BEGIN The data

Lemma ktimers_start s c t e u :
  ktimers (ktimer_start s c t e) u = if decide (u = t) then Ktimer e true c else ktimers (ktimer_cancel s t).1 u.
Proof. unfold ktimer_start. case_match; apply timer_set. Qed.

Lemma next_event_min s c x l : queue s c = x :: l → next_event s c = Z.min (expires (ktimers s x)) (next_tick s c).
Proof. intros E. unfold next_event. rewrite E. case_match; zbool; lia. Qed.

(** After a start the compare register of every CPU is early enough. *)
Lemma start_programmed s s1 c t e d :
  s1 = (ktimer_cancel s t).1 → timers_ok s1 → pending (ktimers s1 t) = false →
  programmed (ktimer_start s c t e) d ≤ next_event (ktimer_start s c t e) d.
Proof.
  intros Es Hok Hf. assert (∀ c', t ∉ queue s1 c') as Ht by (intros c'; apply (not_queued _ _ _ Hok); congruence).
  pose proof (tm_prog _ Hok d) as Hp. unfold ktimer_start. rewrite <-Es. cbn zeta.
  set (m := <[t := Ktimer e true c]> (ktimers s1)). change (ktimers (set_timer s1 t _)) with m.
  change (queue (set_timer s1 t _) c) with (queue s1 c). set (l := insert_timer m (queue s1 c) t e).
  set (s2 := set_queue _ c l). assert (queue s2 c = l) as E2 by (unfold s2; by rewrite queue_set, decide_True).
  assert (d ≠ c → next_event s2 d = next_event s1 d) as Hd.
  { intros Hne. unfold next_event. assert (queue s2 d = queue s1 d) as -> by (unfold s2; by rewrite queue_set, decide_False).
    change (next_tick s2 d) with (next_tick s1 d). destruct (queue s1 d) as [|x q] eqn:Eq; [done|].
    assert (ktimers s2 x = ktimers s1 x) as ->; [|done]. unfold s2. change (ktimers (set_queue _ _ _)) with m.
    apply fn_lookup_insert_ne. intros ->. destruct (tm_mem _ Hok d x) as [Ha Hb]; [rewrite Eq; by left|].
    congruence. }
  case_match eqn:Eh.
  - change (next_event (reprogram s2 c) d) with (next_event s2 d). unfold reprogram. cbn [programmed].
    destruct (decide (d = c)) as [->|Hne]; [by rewrite fn_lookup_insert|]. rewrite fn_lookup_insert_ne by done. rewrite Hd by done. done.
  - apply bool_decide_eq_false in Eh. change (programmed s2 d) with (programmed s1 d). destruct (decide (d = c)) as [->|Hne]; [|by rewrite Hd].
    destruct (queue s1 c) as [|x q] eqn:Eq; [by destruct Eh|]. unfold l in *. simpl in *. destruct (e <? expires (m x)) eqn:Ee; [by destruct Eh|].
    rewrite (next_event_min s2 _ _ _ E2). rewrite (next_event_min _ _ _ _ Eq) in Hp.
    change (next_tick s2 c) with (next_tick s1 c). change (ktimers s2 x) with (m x). unfold m.
    rewrite fn_lookup_insert_ne; [done|]. intros ->. apply (Ht c). rewrite Eq. by left.
Qed.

END The data

The stopping point is the line containing "destruct (queue s1 c)". Reproduce exactly every line of the material from the first through that one.

Lemma ktimers_start s c t e u :
  ktimers (ktimer_start s c t e) u = if decide (u = t) then Ktimer e true c else ktimers (ktimer_cancel s t).1 u.
Proof. unfold ktimer_start. case_match; apply timer_set. Qed.

Lemma next_event_min s c x l : queue s c = x :: l → next_event s c = Z.min (expires (ktimers s x)) (next_tick s c).
Proof. intros E. unfold next_event. rewrite E. case_match; zbool; lia. Qed.

(** After a start the compare register of every CPU is early enough. *)
Lemma start_programmed s s1 c t e d :
  s1 = (ktimer_cancel s t).1 → timers_ok s1 → pending (ktimers s1 t) = false →
  programmed (ktimer_start s c t e) d ≤ next_event (ktimer_start s c t e) d.
Proof.
  intros Es Hok Hf. assert (∀ c', t ∉ queue s1 c') as Ht by (intros c'; apply (not_queued _ _ _ Hok); congruence).
  pose proof (tm_prog _ Hok d) as Hp. unfold ktimer_start. rewrite <-Es. cbn zeta.
  set (m := <[t := Ktimer e true c]> (ktimers s1)). change (ktimers (set_timer s1 t _)) with m.
  change (queue (set_timer s1 t _) c) with (queue s1 c). set (l := insert_timer m (queue s1 c) t e).
  set (s2 := set_queue _ c l). assert (queue s2 c = l) as E2 by (unfold s2; by rewrite queue_set, decide_True).
  assert (d ≠ c → next_event s2 d = next_event s1 d) as Hd.
  { intros Hne. unfold next_event. assert (queue s2 d = queue s1 d) as -> by (unfold s2; by rewrite queue_set, decide_False).
    change (next_tick s2 d) with (next_tick s1 d). destruct (queue s1 d) as [|x q] eqn:Eq; [done|].
    assert (ktimers s2 x = ktimers s1 x) as ->; [|done]. unfold s2. change (ktimers (set_queue _ _ _)) with m.
    apply fn_lookup_insert_ne. intros ->. destruct (tm_mem _ Hok d x) as [Ha Hb]; [rewrite Eq; by left|].
    congruence. }
  case_match eqn:Eh.
  - change (next_event (reprogram s2 c) d) with (next_event s2 d). unfold reprogram. cbn [programmed].
    destruct (decide (d = c)) as [->|Hne]; [by rewrite fn_lookup_insert|]. rewrite fn_lookup_insert_ne by done. rewrite Hd by done. done.
  - apply bool_decide_eq_false in Eh. change (programmed s2 d) with (programmed s1 d). destruct (decide (d = c)) as [->|Hne]; [|by rewrite Hd].
    destruct (queue s1 c) as [|x q] eqn:Eq; [by destruct Eh|]. unfold l in *. simpl in *. destruct (e <? expires (m x)) eqn:Ee; [by destruct Eh|].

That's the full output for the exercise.